Well, for a start, you have to make it easier to access services. The talk focused on ways to deliver integrated services to the people that need them most. They focused on ways to remove barriers standing in the ways of families and children from receiving services.

Our partnerships are crucial in ensuring that success, Milton J. Little, CEO of United Way of Greater Atlanta, said.

“We should all feel a responsibility to embrace these partnerships to make sure that we all succeed,” said Little. “It’s going to take us all working together, finding things that I do well and you do well so we can serve everyone.”

Ralph Gildehaus, senior program director of MDC Inc, in Durham, North Carolina, works with communities to design support systems for connecting populations with support services.

MDC has partnered with United Way of Greater Greensboro and community stakeholders across Guilford County, North Carolina, to build a technology-based network to deliver integrated services to connect low-income households with resources.

“We have to build what we call our infrastructure of opportunity,” Gildehaus says.

He said change in a community happens when “leadership, culture and systems” intersect with each other. In order to improve the economic mobility of a community, we need to “change the perspective,” and change the conversation.

MDC looked at ways to change habits that affect a system and change the expected outcome. For example, they focused on implementing ways to have every high school student in Guilford County complete a form for Federal Student Aid.

“The intention was a systems change,” he said. “Every student completed a FAFSA form and sent an application to at least one college. As a result of that, more and more students are going to college.”

There were other examples of finding ways to consolidate services for families and people with low income in the community. What they found was that people needed “stabilization and better preparation” for work, health and income services.

MDC recently developed the Integrated Services Delivery Network model to reduce poverty, improve social determinants of health and advance family economic success. But, this is only possible through collaboration.

The Rev. John R. Moeller, Jr. is CEO of Inspiritus, is a nonprofit in Atlanta that serves adults with disabilities, children, refugees and victims of natural disasters.

Moeller said Inspiritus created a Financial Opportunity Center, which brings income supports to help families “beyond basic budgeting.” In the past 18 months, his organization was able to serve victims of three different hurricanes.

Inspiritus also offers services to homeless youth in a “Youth Post-Home” program where they are able to place young adults in a home with families for up to nine months where they “receive integrated services.”

While Gildehaus’ office worked to develop a system of integrated services, Moeller and his office worked on the frontlines to provide those human services.

In Simon’s work with the Westside Program, it was a way at looking how to do both. She said the building of the new Mercedes-Benz Stadium sparked a catalyst for conversation on how to address the needs of the Westside.

“We had to unravel some of the pieces put in place that establish the systems that we see,” Simon says.

The Westside Neighborhood Prosperity Fund works with residents and partners to leverage resources and programs in Atlanta’s historic Westside neighborhood.

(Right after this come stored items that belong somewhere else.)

(** * stock-tracker: the forecasting core of [src/utils/prediction.ts]

    A shallow embedding of the indicator functions and of
    [predictFuturePrices], generic in the arithmetic of JavaScript's
    [number] type, and the instance of that arithmetic the program runs on:
    [Binary64], IEEE 754 binary64 with round-to-nearest-even, NaN,
    infinities and signed zeros, on the Standard Library's [spec_float].

    The functions are embedded twice: as functions of the elements of their
    argument arrays and of the numbers [Math.random] returns ([Prediction]),
    and as computations on a store of arrays and a generator ([Store]),
    which is where a call could keep or change state. [StoreFacts] proves
    that the second are the first.

    The code around the forecast is embedded on binary64: what
    [getStockData] of [services/stockService.ts] hands to
    [predictFuturePrices] ([StockService]), the resizing and the datasets of
    [components/StockChart.tsx] ([StockChart]), and the list of stocks of
    [App.tsx] ([App]), with the records of [types/stock.ts] ([Types]). *)

From Stdlib Require Import ZArith List Bool Lia PeanoNat.
From Stdlib Require Import Floats.SpecFloat.
From Stdlib Require Import QArith Qabs.
From Stdlib Require String.
Import ListNotations.

(** ** Arrays *)

Module JSArray.

(** [Array.prototype.slice]'s reading of an index argument against a length:
    a negative index counts from the end, and both ends are clamped. *)
Definition relIndex (len k : Z) : Z :=
  if (k <? 0)%Z then Z.max (len + k) 0 else Z.min k len.

(** [a.slice(start, stop)] *)
Definition slice {A : Type} (a : list A) (start stop : Z) : list A :=
  let len := Z.of_nat (length a) in
  let k := relIndex len start in
  let final := relIndex len stop in
  firstn (Z.to_nat (final - k)) (skipn (Z.to_nat k) a).

(** [a.slice(start)] *)
Definition sliceFrom {A : Type} (a : list A) (start : Z) : list A :=
  slice a start (Z.of_nat (length a)).
(* ===== verification/_CoqProject ===== *)
-Q . S2P
Prelude.v
Text.v
FileRead.v
Metadata.v
FileStat.v
MetadataCodec.v
BitPack.v
BitPackInterleaved.v
TurboPForEncode.v
TurboPForDecode.v
PostingList.v
TurboPForSSE2.v
HashTable.v
Corpus.v
Glob.v
DirPath.v
Serializer.v
History.v
DbHeader.v
Conf.v
RecordReader.v
Scan.v
ScanOrder.v
ScanExact.v
ScanRuns.v
ShowdiffDb.v
ShowdiffCompare.v
ShowdiffReport.v
Trigrams.v
Search.v
SearchFile.v
LinearScan.v
DatabaseFile.v
DatabaseSearch.v
SearchMain.v
FlocateMain.v
AccessCache.v
Streams.v
ExistingDB.v
ExistingStream.v
StoredDatabase.v
DictBuilder.v
Updatedb.v
MetadataHash.v
IOUring.v
AsyncSearch.v
Stdio.v
BindMount.v
BuildInput.v
Publish.v
(* ===== verification/Prelude.v ===== *)
(** * flocate: a verification development

    flocate finds files by parts of their names: updatedb (or flocate-build) writes a
    database of the names on a machine, flocate searches it, flocate-showdiff reports
    what has changed.  This library models the programs under src/src and src/include
    as functions and step relations and proves what makes them right.  It is written to be
    read beside the code: definitions keep the source's names, a file of the library
    stands for one or a few files of the source, and each names them at its top.

    ** The programs and the files that model them

    A database is a header, a dictionary, the names in compressed blocks, an index of the
    blocks, a hash table of trigrams and their posting lists (lists of block numbers), and
    optional sections: directory times, metadata, history, the dictionary for the next run
    and a configuration block.

    - _Foundations_.  [Prelude]: bytes and machine words, little-endian layout, bounds-checked
      loads and stores, lemmas on lists.  [Text]: string order, numbers in decimal.  [Stdio]:
      lines of a stream.  [FileRead]: complete_pread.cpp.  [FileStat], [Metadata], [DbHeader]:
      the records of stat(2), metadata.h and db.h.
    - _Posting lists_.  [BitPack] and [BitPackInterleaved]: the bit readers and writers.
      [TurboPForEncode] (turbopfor-encode.h), [TurboPForDecode] and [TurboPForSSE2]
      (turbopfor.cpp, portable and SSE2), [PostingList] ([PostingListBuilder]).
    - _Building a database_ (database-builder.cpp).  [Corpus]: blocks and trigrams.  [HashTable]:
      the table of trigrams, its insertion and lookup.  [Streams]: directory times and metadata,
      compressed as they arrive.  [DictBuilder]: the sample for the dictionary.  [DatabaseFile]:
      the layout, and the readers of flocate.cpp that find everything again.  [Publish]: how the
      file is written through stdio and gets its name.  [BuildInput]: flocate-build.cpp.
    - _Searching_ (flocate.cpp).  [Glob]: what patterns match, written from POSIX and not from the
      code.  [Trigrams]: parse_trigrams.cpp and unescaping.  [Search]: from
      trigrams to candidate blocks.  [SearchFile]: needles, scanning blocks, one database.
      [DatabaseSearch]: building and searching put together.  [IOUring]: io_uring_engine.cpp.
      [AccessCache]: access_rx_cache.cpp.  [AsyncSearch]: scanning candidate blocks over these
      two.  [LinearScan]: scanning all blocks with threads.
      [Serializer]: serializer.cpp.  [SearchMain] and [FlocateMain]: several databases, options,
      output and status.
    - _updatedb_ (updatedb.cpp).  [Conf]: conf.cpp and parse_size.h.  [DirPath]: lib.cpp.
      [BindMount]: bind-mount.cpp.  [MetadataHash]: metadata_hash.cpp.  [MetadataCodec]:
      metadata_codec.cpp.  [RecordReader]: the interface between the old database and the scan.
      [Scan], with [ScanOrder], [ScanExact] and [ScanRuns] for its theorems.  [History]: runs and
      clocks.  [ExistingDB] and [ExistingStream]: the reader of the old database.
      [StoredDatabase]: a database of records written and opened again.  [Updatedb]: [main].
    - _flocate-showdiff_ (showdiff.cpp).  [ShowdiffDb]: reading a database.  [ShowdiffCompare]:
      comparing snapshots, and one with the live tree.  [ShowdiffReport]: reports and modes.

    ** How the code is modelled

    Bytes and words are [Z] with their wrap-around written out; a buffer is a list.  A load or
    store outside a buffer, a failed assertion, a shift that C++ does not define and a call of
    exit that is not part of a result are [None] (or a constructor of an outcome type where the
    status matters), so that their absence is a theorem.  State is passed explicitly, callbacks are
    data: a call of the engine carries what its lambda captures.  The order in which a kernel,
    threads or an unordered_map deliver things is an argument or a permutation that theorems
    quantify over; system calls are functions of the model's world or lists of replies.  The
    publishing of a database, where every point at which the program may die matters, and the
    threads of the linear scan, where every interleaving does, are inductive step relations.

    Code outside the repository is a parameter, its documented behaviour a hypothesis of
    the theorems that need it: zstd (decompressing gives back what was compressed; the
    streaming interface is a class with laws in [Streams], which a codec that stores its input
    satisfies), the matching functions and the locale of the C library, the trainer of
    dictionaries, random numbers.  Clients of a component are proved against an interface:
    [RecordReader] (the scan needs only a sequence of records with room to put one back;
    [ExistingStream] shows that the old database is one), [ClientLaws] (what a client owes the
    engine, and so gets every callback once), [StreamCodec].

    ** What the theorems show

    - Building and searching: searching the database that was built for a list of names, or for
      a text given to flocate-build, prints exactly the names that match, in order and up to the
      limit; this is proved down to the bytes of the file, for [main] over several such files
      with its status and output, and with reads and stats completing in any order.  The
      names are not empty, hold no NUL and do not have exactly three bytes.  The steps on the way are theorems of their own: the index of trigrams
      holds exactly the blocks with a trigram; posting lists survive encoding; the SSE2 decoder
      agrees with the portable one; the hash table finds what was put in; the trigrams asked for are in
      every name that the pattern matches by the reading of [Glob], for the patterns whose
      brackets the code reads as POSIX does; the serializer prints in sequence whatever the order of arrival.
    - updatedb: the incremental scan has the outcome of a full scan with lookups by path, as far
      as unchanged timestamps mean unchanged directories; what it
      stores is grouped as the next scan needs it; nothing pruned is stored; a run as a whole, from
      the old file to the new one, is what its specification says; the database can be opened again
      and delivers the same records, dictionary and history; a crash at any point leaves the old
      database or a complete new one (or none, where there is no temporary name), provided that no write fails.
    - Reading untrusted or foreign bytes: loading a snapshot stays within the file and the buffers;
      configuration files, mountinfo, mlocate databases and sizes are read as their formats say.
    - flocate-showdiff: both comparisons give the events of one specification.
    - Engines, caches and threads: every request is answered once and correctly; the threads of
      the linear scan neither block each other nor run for ever nor lose a result, however they
      are scheduled; hashing depends on the contents of a file only, and is SHA-256 of
      them, or XXH64 where fewer than eight bytes are left after the stripes of 32; for other
      lengths it is XXH64 without one of its rotations, a bug of the code.

    What is described elsewhere is specified from that description and not from the code: patterns
    ([Glob]), digests ([MetadataHash]), the formats of mountinfo ([BindMount]) and of mlocate
    ([BuildInput]).  Where the code does something else than these or than its
    comments and documentation say, an [Example] runs the definitions on an input that shows it,
    and the theorem says what it assumes so as not to meet that input.

    ** Fuel

    A loop that is not structural has fuel, and running out of it is [None].  Results are stated
    as [Some] with a bound that is enough (the length of the input for loops that consume bytes,
    the potential of a client's requests for the engine, the distance to the next prime for
    [next_prime]), or as "from some fuel on" for the loops of the compressor, whose length the
    library decides ([eventually] in [Streams]).  One loop is left out: [finish_corpus] enlarges the
    hash table until no trigram is displaced by more than 16 slots, and ends only if the hash
    spreads them well enough; theorems on a database that was built have its being built as a
    hypothesis, and their witnesses build one.

    ** Not modelled

    bench.cpp and dprintf.h (benchmark and debugging output), help and version texts, statistics
    that updatedb and flocate print when debugging, the raising of the limit on open files,
    getopt_long (the options arrive as a list), memory orderings weaker than a step at a time
    (what threads share is behind a mutex or atomic), and system calls that only give hints
    (posix_fadvise).  In [BuildInput] streams fail only by ending; in
    [Publish] no other program touches the directory meanwhile. *)
From stdpp Require Export base list gmap strings numbers sorting.
From Stdlib Require Export ZArith Lia ZifyNat Bool Ascii.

Simon manages the implementation of collaborative strategies in health, economic inclusion, safety and security and civic empowerment an engagement. Her work looks at breaking the bonds of intergenerational poverty for Westside residents.

Atlanta as a whole is a city that is thriving, but it has the lowest opportunity for economic mobility of any other city in the United States. That means that people born into poverty are not given the chances to move out of it, and while there’s access to jobs, there’s no knowledge of how to obtain those jobs.

But, through access to these services, and by changing the conversation, we’re able to hopefully reverse this fact.

“Communities are experiencing issues on a much larger scale,” Gildehaus said. “We need to take an approach that we can implement across the community. The public sector and nonprofits need to work together to promote these integrated services.”